++++ Input for this task

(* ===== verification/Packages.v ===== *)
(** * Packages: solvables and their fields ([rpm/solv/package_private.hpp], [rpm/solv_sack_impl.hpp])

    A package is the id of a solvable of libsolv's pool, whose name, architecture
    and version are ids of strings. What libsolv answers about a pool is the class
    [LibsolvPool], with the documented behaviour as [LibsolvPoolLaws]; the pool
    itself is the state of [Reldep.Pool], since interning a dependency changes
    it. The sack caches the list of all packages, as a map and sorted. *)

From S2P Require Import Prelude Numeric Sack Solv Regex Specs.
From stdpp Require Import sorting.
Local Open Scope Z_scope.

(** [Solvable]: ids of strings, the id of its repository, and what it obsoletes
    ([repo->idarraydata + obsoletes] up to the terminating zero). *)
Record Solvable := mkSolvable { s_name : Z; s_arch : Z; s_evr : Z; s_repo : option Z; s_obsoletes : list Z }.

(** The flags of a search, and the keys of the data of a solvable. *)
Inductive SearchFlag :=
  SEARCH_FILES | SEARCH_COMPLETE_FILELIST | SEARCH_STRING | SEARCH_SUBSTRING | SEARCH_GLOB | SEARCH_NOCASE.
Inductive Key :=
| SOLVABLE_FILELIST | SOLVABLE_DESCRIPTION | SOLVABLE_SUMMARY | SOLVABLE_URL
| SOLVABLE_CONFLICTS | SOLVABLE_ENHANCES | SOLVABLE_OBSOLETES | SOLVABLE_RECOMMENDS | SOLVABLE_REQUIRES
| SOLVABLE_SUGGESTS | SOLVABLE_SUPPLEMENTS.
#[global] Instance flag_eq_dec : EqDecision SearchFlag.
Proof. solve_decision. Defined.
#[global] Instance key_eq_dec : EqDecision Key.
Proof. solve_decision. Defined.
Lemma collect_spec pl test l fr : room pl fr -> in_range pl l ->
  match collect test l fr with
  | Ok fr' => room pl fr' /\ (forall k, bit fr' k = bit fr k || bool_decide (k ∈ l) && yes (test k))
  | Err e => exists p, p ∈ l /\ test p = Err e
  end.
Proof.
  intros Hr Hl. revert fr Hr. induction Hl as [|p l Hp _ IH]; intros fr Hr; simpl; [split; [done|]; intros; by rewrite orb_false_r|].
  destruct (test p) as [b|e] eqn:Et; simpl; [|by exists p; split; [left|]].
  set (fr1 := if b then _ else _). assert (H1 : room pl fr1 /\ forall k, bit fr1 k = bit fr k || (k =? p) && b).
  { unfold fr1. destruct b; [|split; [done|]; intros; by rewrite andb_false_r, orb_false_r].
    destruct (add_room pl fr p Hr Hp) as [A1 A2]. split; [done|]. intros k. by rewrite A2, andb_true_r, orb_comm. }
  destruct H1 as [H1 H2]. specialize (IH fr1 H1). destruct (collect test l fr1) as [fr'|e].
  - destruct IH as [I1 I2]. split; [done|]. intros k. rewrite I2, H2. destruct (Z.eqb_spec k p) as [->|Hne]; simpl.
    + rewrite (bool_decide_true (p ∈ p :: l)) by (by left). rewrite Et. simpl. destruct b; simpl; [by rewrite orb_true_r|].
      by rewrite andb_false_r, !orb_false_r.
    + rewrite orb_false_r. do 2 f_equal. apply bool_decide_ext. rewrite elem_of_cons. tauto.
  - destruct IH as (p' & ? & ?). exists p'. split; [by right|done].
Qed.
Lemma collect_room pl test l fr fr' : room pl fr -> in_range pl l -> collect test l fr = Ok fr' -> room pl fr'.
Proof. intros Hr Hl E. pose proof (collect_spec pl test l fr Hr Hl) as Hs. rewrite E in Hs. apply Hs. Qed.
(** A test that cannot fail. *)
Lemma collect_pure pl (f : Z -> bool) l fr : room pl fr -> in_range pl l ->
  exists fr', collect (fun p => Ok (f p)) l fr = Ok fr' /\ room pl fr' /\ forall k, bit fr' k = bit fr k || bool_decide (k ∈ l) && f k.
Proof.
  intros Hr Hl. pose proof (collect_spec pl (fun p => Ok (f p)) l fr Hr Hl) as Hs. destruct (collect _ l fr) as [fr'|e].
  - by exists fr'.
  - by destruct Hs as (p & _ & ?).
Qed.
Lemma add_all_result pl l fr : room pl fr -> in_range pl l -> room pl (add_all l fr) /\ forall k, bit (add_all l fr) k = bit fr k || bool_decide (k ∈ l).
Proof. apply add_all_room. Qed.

++++++++

[What you need to do] The output should match the records above exactly, entry for entry.

[Answer to this problem]
(* ===== verification/Packages.v ===== *)
(** * Packages: solvables and their fields ([rpm/solv/package_private.hpp], [rpm/solv_sack_impl.hpp])

    A package is the id of a solvable of libsolv's pool, whose name, architecture
    and version are ids of strings. What libsolv answers about a pool is the class
    [LibsolvPool], with the documented behaviour as [LibsolvPoolLaws]; the pool
    itself is the state of [Reldep.Pool], since interning a dependency changes
    it. The sack caches the list of all packages, as a map and sorted. *)

From S2P Require Import Prelude Numeric Sack Solv Regex Specs.
From stdpp Require Import sorting.
Local Open Scope Z_scope.

(** [Solvable]: ids of strings, the id of its repository, and what it obsoletes
    ([repo->idarraydata + obsoletes] up to the terminating zero). *)
Record Solvable := mkSolvable { s_name : Z; s_arch : Z; s_evr : Z; s_repo : option Z; s_obsoletes : list Z }.

(** The flags of a search, and the keys of the data of a solvable. *)
Inductive SearchFlag :=
  SEARCH_FILES | SEARCH_COMPLETE_FILELIST | SEARCH_STRING | SEARCH_SUBSTRING | SEARCH_GLOB | SEARCH_NOCASE.
Inductive Key :=
| SOLVABLE_FILELIST | SOLVABLE_DESCRIPTION | SOLVABLE_SUMMARY | SOLVABLE_URL
| SOLVABLE_CONFLICTS | SOLVABLE_ENHANCES | SOLVABLE_OBSOLETES | SOLVABLE_RECOMMENDS | SOLVABLE_REQUIRES
| SOLVABLE_SUGGESTS | SOLVABLE_SUPPLEMENTS.
#[global] Instance flag_eq_dec : EqDecision SearchFlag.
Proof. solve_decision. Defined.
#[global] Instance key_eq_dec : EqDecision Key.
Proof. solve_decision. Defined.
Lemma collect_spec pl test l fr : room pl fr -> in_range pl l ->
  match collect test l fr with
  | Ok fr' => room pl fr' /\ (forall k, bit fr' k = bit fr k || bool_decide (k ∈ l) && yes (test k))
  | Err e => exists p, p ∈ l /\ test p = Err e
  end.
Proof.
  intros Hr Hl. revert fr Hr. induction Hl as [|p l Hp _ IH]; intros fr Hr; simpl; [split; [done|]; intros; by rewrite orb_false_r|].
  destruct (test p) as [b|e] eqn:Et; simpl; [|by exists p; split; [left|]].
  set (fr1 := if b then _ else _). assert (H1 : room pl fr1 /\ forall k, bit fr1 k = bit fr k || (k =? p) && b).
  { unfold fr1. destruct b; [|split; [done|]; intros; by rewrite andb_false_r, orb_false_r].
    destruct (add_room pl fr p Hr Hp) as [A1 A2]. split; [done|]. intros k. by rewrite A2, andb_true_r, orb_comm. }
  destruct H1 as [H1 H2]. specialize (IH fr1 H1). destruct (collect test l fr1) as [fr'|e].
  - destruct IH as [I1 I2]. split; [done|]. intros k. rewrite I2, H2. destruct (Z.eqb_spec k p) as [->|Hne]; simpl.
    + rewrite (bool_decide_true (p ∈ p :: l)) by (by left). rewrite Et. simpl. destruct b; simpl; [by rewrite orb_true_r|].
      by rewrite andb_false_r, !orb_false_r.
    + rewrite orb_false_r. do 2 f_equal. apply bool_decide_ext. rewrite elem_of_cons. tauto.
  - destruct IH as (p' & ? & ?). exists p'. split; [by right|done].
Qed.
Lemma collect_room pl test l fr fr' : room pl fr -> in_range pl l -> collect test l fr = Ok fr' -> room pl fr'.
Proof. intros Hr Hl E. pose proof (collect_spec pl test l fr Hr Hl) as Hs. rewrite E in Hs. apply Hs. Qed.
(** A test that cannot fail. *)
Lemma collect_pure pl (f : Z -> bool) l fr : room pl fr -> in_range pl l ->
  exists fr', collect (fun p => Ok (f p)) l fr = Ok fr' /\ room pl fr' /\ forall k, bit fr' k = bit fr k || bool_decide (k ∈ l) && f k.
Proof.
  intros Hr Hl. pose proof (collect_spec pl (fun p => Ok (f p)) l fr Hr Hl) as Hs. destruct (collect _ l fr) as [fr'|e].
  - by exists fr'.
  - by destruct Hs as (p & _ & ?).
Qed.
Lemma add_all_result pl l fr : room pl fr -> in_range pl l -> room pl (add_all l fr) /\ forall k, bit (add_all l fr) k = bit fr k || bool_decide (k ∈ l).
Proof. apply add_all_room. Qed.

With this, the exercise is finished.